Before you have surgery , read as much as you can . I have to say , I tend to agree with you guys . If you know you have TTS for sure . It makes no sence at all to wait as I did for three years to have surgery ..... I will say my surgery really helped my PF .... I just got the scar tissue around the PT nerve .....
Some may think I am crazy for having a repeat surgery again , but I really don't have any choices left . I can't deal with this pain . I also got RSD from my foot injury .... But that is a whole other story .
I wish you all the best if you do have surgery . I did not find the recovery that bad at all with my first surgery .....
Re: Tarsal Tunnel Surgerywendyn on 3/08/03 at 17:11 (112291)
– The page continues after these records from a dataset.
(** * clearBG3: the image intake and preview controller of [src/App.tsx]

    A shallow embedding of the [App] component: its four pieces of React
    state, the file-input ref, the browser facilities its handlers touch
    (the object-URL store, the console, the download manager, the external
    [removeBackground] capability) and its event handlers, followed by the
    properties of the intake state machine. *)

From Stdlib Require Import ZArith String Ascii List Bool Lia.
From stdpp Require Import base option gmap.
Import ListNotations.

Local Open Scope Z_scope.
Local Open Scope string_scope.

(** ** Data model *)

(** A [File] as the handlers read it: [file.name], [file.type], [file.size].
    The bytes themselves are only ever handed to the browser and to the
    external capability. *)
Record File : Type := mkFile {
  file_name : string;
  file_type : string;
  file_size : Z
}.

(** The [Blob] that [removeBackground] resolves to. *)
Record Blob : Type := mkBlob {
  blob_type : string;
  blob_size : Z
}.

(** What [URL.createObjectURL] can be given here. *)
Inductive BlobSource : Type :=
| OfFile (f : File)
| OfBlob (b : Blob).

(** An object URL ([blob:<origin>/<uuid>]); the browser picks them fresh and
    the code treats them as opaque, so they are numbered in order of
    creation. *)
Definition ObjectURL : Type := nat.

(** [interface ProcessedImage { original; processed; name }] *)
Record ProcessedImage : Type := mkProcessedImage {
  original : ObjectURL;
  processed : ObjectURL;
  name : string
}.

(** The value caught by [catch (err)]. *)
Record JsError : Type := mkJsError { message : string }.

(** The four [useState] cells of [App]. *)
Record AppState : Type := mkAppState {
  dragActive : bool;
  processing : bool;
  processedImage : option ProcessedImage;
  error : option string
}.

(** The component together with the browser state its handlers reach.
    - [objectURLs]/[nextURL]: the blob URL store of the page; an entry is live
      from [createObjectURL] until [revokeObjectURL];
    - [console]: the arguments of each [console.error] call;
    - [removeCalls]: the arguments of each [removeBackground] call;
    - [downloads]: the [(href, download)] of each clicked link;
    - [fileInputRef]: [fileInputRef.current], [None] for [null], otherwise
      the [value] of the mounted [<input type="file">]. *)
Record Sys : Type := mkSys {
  ui : AppState;
  objectURLs : gmap nat BlobSource;
  nextURL : nat;
  console : list (string * JsError);
  removeCalls : list File;
  downloads : list (ObjectURL * string);
  fileInputRef : option string
}.

(** ** A state monad for the handlers *)

Definition M (A : Type) : Type := Sys -> A * Sys.

Definition ret {A} (a : A) : M A := fun s => (a, s).

Definition bind {A B} (m : M A) (k : A -> M B) : M B :=
  fun s => let (a, s') := m s in k a s'.

Notation "x <- m ;; k" := (bind m (fun x => k))
  (at level 100, m at next level, right associativity).
Notation "m ;;; k" := (bind m (fun _ => k))
  (at level 100, right associativity).

Definition exec {A} (m : M A) (s : Sys) : Sys := snd (m s).
Definition eval {A} (m : M A) (s : Sys) : A := fst (m s).

Definition modify_ui (f : AppState -> AppState) : M unit :=
  fun s => (tt, mkSys (f (ui s)) (objectURLs s) (nextURL s) (console s)
                      (removeCalls s) (downloads s) (fileInputRef s)).

(** The state setters returned by [useState]. No handler reads a cell after
    writing it, so a setter is modelled as the assignment it schedules. *)
Definition setDragActive (b : bool) : M unit :=
  modify_ui (fun u => mkAppState b (processing u) (processedImage u) (error u)).

Definition setProcessing (b : bool) : M unit :=
  modify_ui (fun u => mkAppState (dragActive u) b (processedImage u) (error u)).

Definition setProcessedImage (p : option ProcessedImage) : M unit :=
  modify_ui (fun u => mkAppState (dragActive u) (processing u) p (error u)).
(** X16. When the public notice cannot be sent, the rest of the outer
    [try] is abandoned: for a flagged message from a non-administrator
    whose event was written, in a chat where [publog] is true and the
    throttle is open, a failing notice send is followed at once by the
    delete; the throttle map is not updated and no audit channel is
    served. *)
Theorem notice_failure_skips_audit (s s1 : state) (reason : string) :
  classify E msg s = Ok (true, Some reason) s1 ->
  fails E (trace s1) (GetChatAdministrators cid) = false ->
  ~ In uid (chat_administrators E cid) ->
  let ev := mkEvent msg (clock E (ticks s1)) "delete_msg" reason in
  let before := trace s1 ++ [GetChatAdministrators cid] in
  fails E before (EventSave ev) = false ->
  match group_config s1 !! (cid, "publog") with
  | Some v => truthy v = true
  | None => True
  end ->
  match delete_events s1 !! (cid, uid) with
  | Some t => t < clock E (S (ticks s1)) - HOUR
  | None => True
  end ->
  fails E (before ++ [EventSave ev]) (SendMessage cid (Str NOTICE)) = true ->
  let s' := final (handle_any_msg E msg s) in
  trace s' = before ++ [EventSave ev; SendMessage cid (Str NOTICE);
                        DeleteMessage cid (message_id msg)] /\
  delete_events s' = delete_events s1.
Proof.
  intros Hc Hf Hin. cbv zeta. intros Hs Hpub Hopen Hsend.
  rewrite (handle_flagged_final E msg s s1 reason) by assumption.
  assert (Hrun : exists st1,
             trace st1 = (trace s1 ++ [GetChatAdministrators cid])
                         ++ [EventSave (mkEvent msg (clock E (ticks s1))
                                          "delete_msg" reason)] /\
             delete_events st1 = delete_events s1 /\
             moderate E msg reason (after_admins msg s1)
               = Raise (CallFailed (SendMessage cid (Str NOTICE)))
                       (set_trace (fun t => t ++ [SendMessage cid (Str NOTICE)]) st1)).
  { rewrite moderate_save_ok by exact Hs.
    match goal with
    | |- context [bind (notify E msg) _ ?st] =>
        destruct (notify_open_run st Hpub Hopen) as (st1 & Hst1 & Hn)
    end.
    exists st1.
    assert (Htr : trace st1 = (trace s1 ++ [GetChatAdministrators cid])
                              ++ [EventSave (mkEvent msg (clock E (ticks s1))
                                               "delete_msg" reason)])
      by (destruct Hst1 as [-> | ->]; reflexivity).
    split; [exact Htr |].
    split; [destruct Hst1 as [-> | ->]; reflexivity |].
    rewrite (bind_run_eq _ _ _ _ _ Hn). rewrite bind_assoc_run.
    unfold bind at 1. unfold perform at 1. rewrite Htr, Hsend. reflexivity. }
  destruct Hrun as (st1 & Htr & Hde & ->).
  cbn [final trace delete_events set_trace]. rewrite Htr, Hde.
  rewrite <- !app_assoc. split; reflexivity.
Qed.
Example split_segments :
  split "-" "a-b--c-" = ["a"; "b"; ""; "c"; ""] /\ split "-" "" = [""].
Proof. vm_compute. repeat split. Qed.

End Examples.

(** * Further properties *)

(** ** Stake weights *)

Section Weights.

Lemma BN_min_spec (a b : Z) : BN_min a b = Z.min a b.
Proof. unfold BN_min. destruct (Z.ltb_spec a b); lia. Qed.

(** X1: the maximum weight is never above the cap nor above five times
    the stake, it is one of the two, and it does not decrease when the
    stake or the cap grows. *)
Theorem MaxWeightFormula_bounds (staked cap : Z) :
  MaxWeightFormula staked cap <= cap
  /\ MaxWeightFormula staked cap <= 5 * staked
  /\ (MaxWeightFormula staked cap = cap \/ MaxWeightFormula staked cap = 5 * staked)
  /\ (forall staked' cap', staked <= staked' -> cap <= cap' ->
        MaxWeightFormula staked cap <= MaxWeightFormula staked' cap').
Proof.
  unfold MaxWeightFormula. rewrite BN_min_spec.
  repeat split; try lia.
  intros staked' cap' Hs Hc. rewrite BN_min_spec. lia.
Qed.

End Weights.

(** ** Identifier strings *)

(** The node id round trip at the base58 codec with the byte-sum
    checksum. *)
Lemma nodeID_roundtrip_witness :
  (forall b, @cb58Decode (@cb58 sum32Checksum) (@cb58Encode (@cb58 sum32Checksum) b) = Some b)
  /\ (forall b, isBase58 (@cb58Encode (@cb58 sum32Checksum) b))
  /\ @NodeIDStringToBuffer (@cb58 sum32Checksum)
       (@bufferToNodeIDString (@cb58 sum32Checksum) ["007"; "000"; "255"]%byte)
     = Return ["007"; "000"; "255"]%byte.
Proof.
  assert (Hlen : forall b, length (@checksum sum32Checksum b) = 4%nat) by reflexivity.
  split; [exact (@cb58_roundtrip sum32Checksum Hlen)|].
  split; [exact (@cb58_isBase58 sum32Checksum)|].
  apply (@nodeID_roundtrip (@cb58 sum32Checksum)).
  - exact (@cb58_roundtrip sum32Checksum Hlen).
  - exact (@cb58_isBase58 sum32Checksum).
Defined.

Section MoreIdentifiers.

Context `{BinTools}.

(** X3: a node id string is never read as a private key and a private key
    string is never read as a node id: each decoder rejects the other
    encoder's output with its own format error, whatever the buffer. *)
Theorem identifiers_do_not_cross (b : Buffer) :
  privateKeyStringToBuffer (bufferToNodeIDString b)
  = Throw (PrivateKeyError
      "Error - privateKeyStringToBuffer: private keys must start with 'PrivateKey-'")
  /\ NodeIDStringToBuffer (bufferToPrivateKeyString b)
  = Throw (NodeIdError "Error - privateNodeIDToBuffer: nodeID must start with 'NodeID-'").
Proof.
  unfold privateKeyStringToBuffer, NodeIDStringToBuffer,
    bufferToNodeIDString, bufferToPrivateKeyString.
  change ("NodeID-" +:+ cb58Encode b) with (String "N" ("odeID-" +:+ cb58Encode b)).
  change ("PrivateKey-" +:+ cb58Encode b) with (String "P" ("rivateKey-" +:+ cb58Encode b)).
  split; reflexivity.
Qed.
Jill, I don't want to be a pain - and I'm not going to bug you about this again...but I've been on these boards for 4 years now...and a couple of your comments concern me.
You realize that sugery is 'riskier' - but that it's worth the risk. Have you really researched this? Do you fully understand the risks?
Time is most important to you, and you don't want to 'waste time' on things that don't work.
Any idea how long it could take to heal from surgery? Or how long you could be in pain if your surgery makes things worse? Once a foot is operated on, there are all kinds of other things you may have to content with (i.e. scar tissue).
I'm not asking you these questions to second guess your intelligence, but I've seen enough people on this board have devastating consequences from the surgery. True, there are some positive outcomes too and I wish there were more. I'm really concerned that you seem to have your mind set on these - even though you've had this only 2 months.
Please take your time, even if it's hard - and make your choices carefully.
I promise to be quiet now.
Re: Tarsal Tunnel SurgeryLara t on 3/09/03 at 00:19 (112315)
I'm glad Wendyn spoke up. I was thinking the same thing - but wondered whether to speak up if you really didn't want to hear it. You're question after all wasn't what we thought about surgery, but rather how to handle the cost and what to expect. If you don't want to know more, please stop reading and I wish you well with your surgery.
While still figuring out how to find 4 months to take off for surgery (the length of time my doctor predicted I wouldn't be able to function the way the family relied on - particularly driving/chauffeuring), and living a relatively sendentary life, my doctor gave me compression socks to try = which gave me back a good life - not the same life, but a good life. They don't seem to have helped a lot of people on this board, but I think they do help a lot of people (according to my pod anyway). Other people have found other things that worked.
Foot surgery isn't as easy as most surgeries we are familiar with. Regardless of the particular surgery being performed, I understand feet tend to have lots more problems generally. More infections (which isn't necessarily as easy to get over with no lingering affects as your basic strep throat we are familiar with). TTS hasn't been around all that long - about 40 years I believe - so the level of expertise isn't the same as for many surgeries we are familiar with.
I think I should stop. You didn't ask for this, and if you decide on surgery I wish you well.
Re: Whoa -- back up here!Ed Davis, DPM on 3/10/03 at 18:39 (112488)
The steroid shots may be worth a try but more workup is in order, especially due to the sudden onset. An MRI may be helpful to look for anything that could be placing pressure on the nerve.